Altro sliding doors: il 4 marzo 1990 al Flaminio si gioca Lazio-Inter e Zenga non sta bene, deve giocare Malgioglio. Fischi assordanti, e dalla Curva piove in campo di tutto. “Radioline, pile, bottiglie e io in piedi, senza mai cadere. L’arbitro non sospende la gara, io riesco a rimanere in piedi. Esco ferito. Il sangue che scende sul volto. La partita inizia con 15 minuti di ritardo per lancio di oggetti contro la mia porta. Mi dicono di tutto. Perdiamo 2-1 ma sono il migliore in campo. Poi restiamo bloccati negli spogliatoi per parecchio tempo. I tifosi volevano assalirmi”. Malgioglio gioca un’altra stagione con l’Atalanta, poi dice basta nel 1992, a 34 anni.

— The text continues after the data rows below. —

(* ===== verification/SchemaProps.v ===== *)
(** * The schema under the migration commands, and what it admits

    Golang-migrate as an interface with laws; that every sequence of commands
    leaves the schema of the version it reports; and that the schema of a
    started server admits exactly the well-formed tables. *)

From S2P Require Import Prelude GoStrings Uuid GoTime Json Url World Schema SchemaFacts.
From S2P Require Import RepoFacts WebhookService WsBus Notify System SystemProps Config Migrate Server.
From S2P Require Import Replicas Deliveries Shared.

(** ** The files *)

Abbreviation latest := (length migration_files).

(** Between any two versions, up or down, the files lead from the schema of
    the one to the schema of the other; to a later one they only add. *)
Definition connected (m n : nat) : bool :=
  match schema_at m with
  | Ok s => bool_decide (migrate_to m n s = schema_at n) && all_ok (statements m n) s
            && (negb (m <=? n)%nat || forallb only_adds (statements m n))
  | Err _ => false
  end.

Lemma versions_connected m n : (m ≤ latest)%nat → (n ≤ latest)%nat → connected m n = true.
Proof.
  assert (forallb (λ m, forallb (connected m) (seq 0 (S latest))) (seq 0 (S latest)) = true) as Hall
    by by vm_compute.
  intros Hm Hn. rewrite forallb_forall in Hall.
  specialize (Hall m). rewrite in_seq in Hall. specialize (Hall ltac:(lia)).
  rewrite forallb_forall in Hall. apply Hall. rewrite in_seq. lia.
Qed.

Lemma moved m n s s' c :
  (m ≤ latest)%nat → (n ≤ latest)%nat → schema_at m = Ok s → migrate_to m n s = Ok s' →
  stored s c →
  schema_at n = Ok s' ∧ stored s' (exec_all_rows (statements m n) c)
  ∧ ((m ≤ n)%nat → ∀ name, Forall2 prefix (c name) (exec_all_rows (statements m n) c name)).
Proof.
  intros Hm Hn Hs Hmove Hst. pose proof (versions_connected m n Hm Hn) as Hc. unfold connected in Hc.
  rewrite Hs in Hc. apply andb_true_iff in Hc as [[Heq%bool_decide_eq_true Hok]%andb_true_iff Hadds].
  split; [congruence|]. split; [by eapply exec_all_stored|].
  intros Hle name. apply exec_all_rows_extend. apply orb_true_iff in Hadds as [Hgt|]; [|done].
  by apply negb_true_iff, Nat.leb_gt in Hgt; lia.
Qed.

(** ** The driver *)

(** What golang-migrate keeps in its table: the last version whose file was
    begun, none as 0, and whether that file was left unfinished; and what it
    works on, the schema and the rows. *)
Class Versions `(Migrator) := {
  store_version : store → nat;
  store_dirty : store → bool;
  store_schema : store → schema;
  store_rows : store → string → list row
}.

(** The files between two versions were run. *)
Definition files_run `{Versions} (st st' : store) : Prop :=
  migrate_to (store_version st) (store_version st') (store_schema st) = Ok (store_schema st')
  ∧ store_rows st' = exec_all_rows (statements (store_version st) (store_version st')) (store_rows st).

(** Its documented behaviour.  Files run in the order of their numbers, each
    recorded before and after; a dirty database is refused. *)
Class VersionsOk `(Versions) := {
  Up_moves m st st' e :
    store_dirty st = false → (store_version st ≤ latest)%nat →
    migrate_Up m st = (st', e) → store_dirty st' = false →
    (store_version st ≤ store_version st' ≤ latest)%nat
    ∧ files_run st st';
  Up_completes m st st' e :
    migrate_Up m st = (st', e) → e = None ∨ e = Some ErrNoChange →
    store_dirty st' = false ∧ store_version st' = latest;
  Steps_moves m n st st' e :
    0 < n → store_dirty st = false → migrate_Steps m (- n) st = (st', e) → store_dirty st' = false →
    (store_version st' ≤ store_version st)%nat
    ∧ files_run st st';
  Steps_completes m n st st' :
    0 < n → migrate_Steps m (- n) st = (st', None) →
    store_dirty st' = false ∧ Z.of_nat (store_version st') + n = Z.of_nat (store_version st);
  Steps_no_change m n st st' :
    0 < n → migrate_Steps m (- n) st = (st', Some ErrNoChange) → st' = st;
  Up_refuses_dirty m st :
    store_dirty st = true → ∃ msg, migrate_Up m st = (st, Some (MigrateError msg));
  Steps_refuses_dirty m n st :
    0 < n → store_dirty st = true → ∃ msg, migrate_Steps m (- n) st = (st, Some (MigrateError msg));
  Version_reports m st v dirty :
    migrate_Version m st = Ok (v, dirty) →
    v = Z.of_nat (store_version st) ∧ dirty = store_dirty st;
  Version_none m st :
    migrate_Version m st = Err ErrNilVersion → store_version st = 0%nat
}.

Section commands.
Context `{Unicode} `{VersionsOk}.

(** The schema is the one of the recorded version and the rows satisfy it,
    unless a file was left unfinished. *)
Record at_version (st : store) : Prop := {
  av_clean : store_dirty st = false;
  av_known : (store_version st ≤ latest)%nat;
  av_schema : schema_at (store_version st) = Ok (store_schema st);
  av_stored : stored (store_schema st) (store_rows st)
}.

Definition consistent (st : store) : Prop := store_dirty st = true ∨ at_version st.

(** Every row is where it was, with the fields it had and perhaps more. *)
Definition rows_kept (st st' : store) : Prop :=
  ∀ name, Forall2 prefix (store_rows st name) (store_rows st' name).

Lemma at_version_move st st' :
  at_version st → (store_version st' ≤ latest)%nat → files_run st st' → store_dirty st' = false →
  at_version st' ∧ ((store_version st ≤ store_version st')%nat → rows_kept st st').
Proof.
  intros [_ Hv Hs Hst] Hv' [Hm Hr] Hd'.
  destruct (moved _ _ _ _ _ Hv Hv' Hs Hm Hst) as (Hs' & Hst' & Hkept). split.
  - split; [done..|]. by rewrite Hr.
  - intros Hle name. rewrite Hr. by apply Hkept.
Qed.

Lemma dirty_dec st : store_dirty st = true ∨ store_dirty st = false.
Proof. destruct (store_dirty st); auto. Qed.

Lemma Up_consistent fs url st st' e :
  consistent st → Up fs url st = (st', e) →
  consistent st'
  ∧ (e = None → at_version st' ∧ store_version st' = latest ∧ rows_kept st st')
  ∧ (store_dirty st = true → st' = st ∧ e ≠ None).
Proof.
  intros Hst. unfold Up. destruct (newMigrate fs url st) as [m|]; [|by intros [= <- <-]; split_and!].
  destruct (migrate_Up m st) as [st2 e2] eqn:Hup. intros [= <- <-].
  destruct Hst as [Hd|Hat].
  - destruct (Up_refuses_dirty m st Hd) as [msg Hm]. rewrite Hm in Hup. simplify_eq.
    split; [by left|]. by split.
  - pose proof Hat as [Hd Hv _ _].
    assert (store_dirty st2 = false → at_version st2 ∧ rows_kept st st2) as Hmv.
    { intros Hd2. destruct (Up_moves m st st2 e2 Hd Hv Hup Hd2) as [[Hle ?] ?].
      destruct (at_version_move st st2 Hat) as [? Hk]; auto. }
    split; [destruct (dirty_dec st2); [by left|right; by apply Hmv]|]. split; [|congruence].
    intros He. destruct (Up_completes m st st2 e2 Hup) as [Hd2 ?].
    { destruct e2 as [[]|]; auto; discriminate. }
    destruct (Hmv Hd2). done.
Qed.

Lemma Down_consistent fs url n st st' e :
  0 < n → consistent st → Down fs url n st = (st', e) →
  consistent st'
  ∧ (e = None → at_version st'
     ∧ (st' = st ∨ Z.of_nat (store_version st') + n = Z.of_nat (store_version st)))
  ∧ (store_dirty st = true → st' = st ∧ e ≠ None).
Proof.
  intros Hn Hst. unfold Down. rewrite (proj2 (Z.ltb_ge _ _)) by lia.
  destruct (newMigrate fs url st) as [m|]; [|by intros [= <- <-]; split_and!].
  destruct (migrate_Steps m (- n) st) as [st2 e2] eqn:Hsteps. intros [= <- <-].
  destruct Hst as [Hd|Hat].
  - destruct (Steps_refuses_dirty m n st Hn Hd) as [msg Hm]. rewrite Hm in Hsteps. simplify_eq.
    split; [by left|]. by split.
  - pose proof Hat as [Hd Hv _ _].
    assert (store_dirty st2 = false → at_version st2) as Hmv.
    { intros Hd2. destruct (Steps_moves m n st st2 e2 Hn Hd Hsteps Hd2) as [? ?].
      apply (at_version_move st st2 Hat); [lia|done..]. }
    split; [destruct (dirty_dec st2); [by left|right; auto]|]. split; [|congruence].
    intros He. destruct e2 as [[]|]; try discriminate.
    + apply Steps_no_change in Hsteps as ->; auto.
    + apply Steps_completes in Hsteps as [? ?]; auto.
Qed.
(* ===== verification/ContractProps.v ===== *)
(** * The contract of the API

    For each route, the statuses and error codes it may answer with, and the
    proof that every handler keeps to its row whatever the request, the
    tables and the environment, but for one answer on which the code and
    [docs/] disagree: [GET /notifications/:id] with an id that is no UUID.

    A row is what [docs/] says of the route where it says anything
    ([docs/webhook.md], [docs/notifications.md], [docs/websocket.md] and
    [docs/rest-api.md] with its table of common errors).  The docs are silent
    on much: the error codes of the webhook, [500] outside the webhook, the
    [501] of a route that is not wired, the [503] of [/ready], the [404] of
    [read-all] and [citizens/me] for a token without a citizen, all of
    [devices] but that the routes exist, the [400] of a blank chamado and the
    [503] of an unconfigured [/ws].  These entries record the code's choice,
    so that no other can slip in.  A missing token is [401] by
    [docs/notifications.md] and the table of common errors, though line 10 of
    [docs/rest-api.md] reads as [404]. *)

From S2P Require Import Prelude GoStrings GoTime Json Uuid World Repo RepoFacts Payload Http.
From S2P Require Import Integrations WebhookService Auth HttpApi WsBus Notify Config Upstream Migrate Server.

Nel 1994, per mancanza di fondi, deve chiudere la sua palestra. “Offrivo assistenza gratuita, e il denaro per un’idea del genere, l’unica possibile, non c’era più. Ho regalato i macchinari. Finché ho potuto, raggiungevo i pazienti a domicilio”. Subentra un momento difficile anche a livello personale, con un problema psicologico che lo mette a dura prova.
Ma una volta lasciatosi la crisi alle spalle, la vita continua: “Pensavo di non venirne fuori – ha detto al Corriere della Sera – Ma ora ho ripreso ad aiutare gli altri con mia moglie Raffaella e sono molto felice. Mettiamo a disposizione la nostra esperienza: il Signore mi ha dato questo talento, mi ha detto di fare queste cose e io sono contento di servirlo. Mi sento libero, mi viene naturale. Perché, come dice il mio padre spirituale, le mani bisogna sporcarsele, mettendole anche nella m…”.